By Ben Atkins, UK Editor
London’s Mayor Ken Livingstone has unveiled plans to transform cycling and walking in Britain’s capital. Measures will include a network of routes for cyclists and pedestrians and "change the profile of walking and cycling on London’s streets". On top of this, a planned bike hire scheme will provide 6,000 bikes, positioned every 300 metres, inspired by a similar and successful programme in the French capital, Paris.
The major part of the initiative will create "around a dozen radial cycling corridors". The aim will be to have one in ten journeys in London to be made by bike, and to save around 1.6 million tonnes of CO2 per year.

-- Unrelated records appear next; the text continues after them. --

(** C10: a message whose payload carries a workflow tag (a truthy
    [payload.workflow]) other than "chat" and no [project] makes
    [activeProject] the empty string, whatever path it held, and makes the
    tag the active workflow. *)
Theorem message_without_project_erases_project
    (s : Store) (data payload workflow : value) (now : Z) :
  get data "payload" = Normal payload ->
  get payload "workflow" = Normal workflow ->
  truthy workflow = true ->
  strict_eq_str workflow (lit "chat") = false ->
  get payload "project" = Normal VUndef ->
  exists s',
    on_message data now s = Normal s' /\
    activeProject s' = VStr [] /\
    activeWorkflow s' = workflow.
Proof.
  intros Hdata Hwf Htag Hchat Hproj.
  destruct (get_defined_is_object _ _ _ Hwf (truthy_not_undef _ Htag)) as [pp ->].
  destruct (get_defined_is_object _ _ _ Hdata) as [dp ->]; [discriminate|].
  unfold on_message. rewrite Hdata.
  destruct (get (VObj dp) "text") as [text0|] eqn:Htext; [|discriminate Htext].
  destruct (get (VObj dp) "type") as [type0|] eqn:Htype; [|discriminate Htype].
  cbn [bind]. change (js_or (VObj pp) VNull) with (VObj pp). cbn [truthy].
  rewrite Hwf. cbn [bind]. rewrite Htag, Hchat. cbn [negb].
  rewrite Hproj. cbn [bind].
  destruct (get (VObj pp) "status") as [st|] eqn:Hst; [|discriminate Hst].
  cbn [bind].
  destruct (strict_eq_str st (lit "completed")); cbn [bind]; rewrite ?Hchat;
    cbn [negb bind]; eexists; (split; [reflexivity|]); split; reflexivity.
Qed.

Lemma run_cons (s : Store) (o : Op) (ops : list Op) :
  run s (o :: ops) = run (step s o) ops.
Proof. reflexivity. Qed.

(** ** The connection flag and the active workflow *)

(** A message without a workflow tag leaves the workflow and the flag. *)
Lemma untagged_message_keeps_workflow (data : value) (now : Z) (s s' : Store) :
  carries_workflow data = false ->
  on_message data now s = Normal s' ->
  activeWorkflow s' = activeWorkflow s /\ connected s' = connected s.
Proof.
  unfold carries_workflow, on_message, bind. intros Htag H.
  repeat break_match; invert_normals; simpl in *;
    try discriminate; try congruence; split; reflexivity.
Qed.

(** A message with a workflow tag makes it the active workflow. *)
Lemma tagged_message_sets_workflow (data : value) (now : Z) (s : Store) :
  carries_workflow data = true ->
  exists s',
    on_message data now s = Normal s' /\
    truthy (activeWorkflow s') = true /\
    connected s' = connected s.
Proof.
  unfold carries_workflow. intros Htag.
  destruct (get data "payload") as [payload0|] eqn:Hpayload; [|discriminate].
  cbv zeta in Htag. apply andb_true_iff in Htag as [Hp Hw].
  destruct (get (js_or payload0 VNull) "workflow") as [workflow|] eqn:Hwf;
    [|discriminate].
  assert (Hn : nullish data = false).
  { destruct data; try reflexivity; discriminate Hpayload. }
  assert (Hpn : nullish (js_or payload0 VNull) = false).
  { now destruct (js_or payload0 VNull). }
  unfold on_message.
  destruct (get_present data "text" Hn) as [text0 ->].
  destruct (get_present data "type" Hn) as [type0 ->].
  rewrite Hpayload. cbn [bind]. rewrite Hp, Hwf. cbn [bind]. rewrite Hw.
  destruct (get_present (js_or payload0 VNull) "project" Hpn) as [project ->].
  destruct (get_present (js_or payload0 VNull) "status" Hpn) as [st ->].
  cbn [bind].
  destruct (strict_eq_str workflow (lit "chat")),
    (strict_eq_str st (lit "completed")); cbn [negb bind];
    eexists; (split; [reflexivity|]); split; simpl; auto.
Qed.

Lemma step_keeps_workflow_cleared (s : Store) (o : Op) :
  (connected s = false -> activeWorkflow s = VNull) ->
  match o with
  | Receive (EvMessage data) _ =>
      _socket s = None \/ carries_workflow data = false \/ connected s = true
  | _ => True
  end ->
  connected (step s o) = false -> activeWorkflow (step s o) = VNull.
Proof.
  intros Inv Hdeliv.
  destruct o as [|e now|text now|data confirmed|command data| |]; simpl.
  - unfold connect. destruct (_socket s); simpl; exact Inv.
  - destruct (_socket s) as [k|] eqn:Hk; [|exact Inv].
    destruct e as [| |data| | | | | | |];
      try (handler_cases; simpl in *; intros Hc;
           try reflexivity; try discriminate; try congruence; auto; fail).
    cbn [handler].
    destruct (on_message data now s) as [s'|] eqn:Hm; [|exact Inv].
    destruct Hdeliv as [Hnone|[Htag|Hconn]]; [discriminate Hnone| |].
    + destruct (untagged_message_keeps_workflow _ _ _ _ Htag Hm) as [Hw Hc].
      rewrite Hw, Hc. exact Inv.
    + assert (Hc : connected s' = connected s).
      { revert Hm. clear. intros Hm. unfold on_message, bind in Hm.
        repeat break_match; invert_normals; reflexivity. }
      rewrite Hc, Hconn. discriminate.
  - unfold sendInput. destruct (_socket s); simpl; exact Inv.
  - unfold sendConfirm. destruct (_socket s); simpl; exact Inv.
  - unfold sendCommand. destruct (_socket s); simpl; exact Inv.
  - exact Inv.
  - exact Inv.
Qed.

According to Livingstone: "The aim of this programme is nothing short of a cycling and walking transformation in London. We will spend something like £500 million over the next decade on cycling - the biggest investment in cycling in London's history, which will mean that thousands more Londoners can cycle in confidence, on routes that take them quickly and safely to where they want to go."
Further to the increase in cycling, the aim is to encourage visitors to London to walk what can often be short distances between landmarks and attractions rather than using the underground. Livingstone continued: "Over 50 per cent of tube journeys in central London are quicker on foot. The new Legible London signage system will help people use their feet to get around and see more of London at the same time."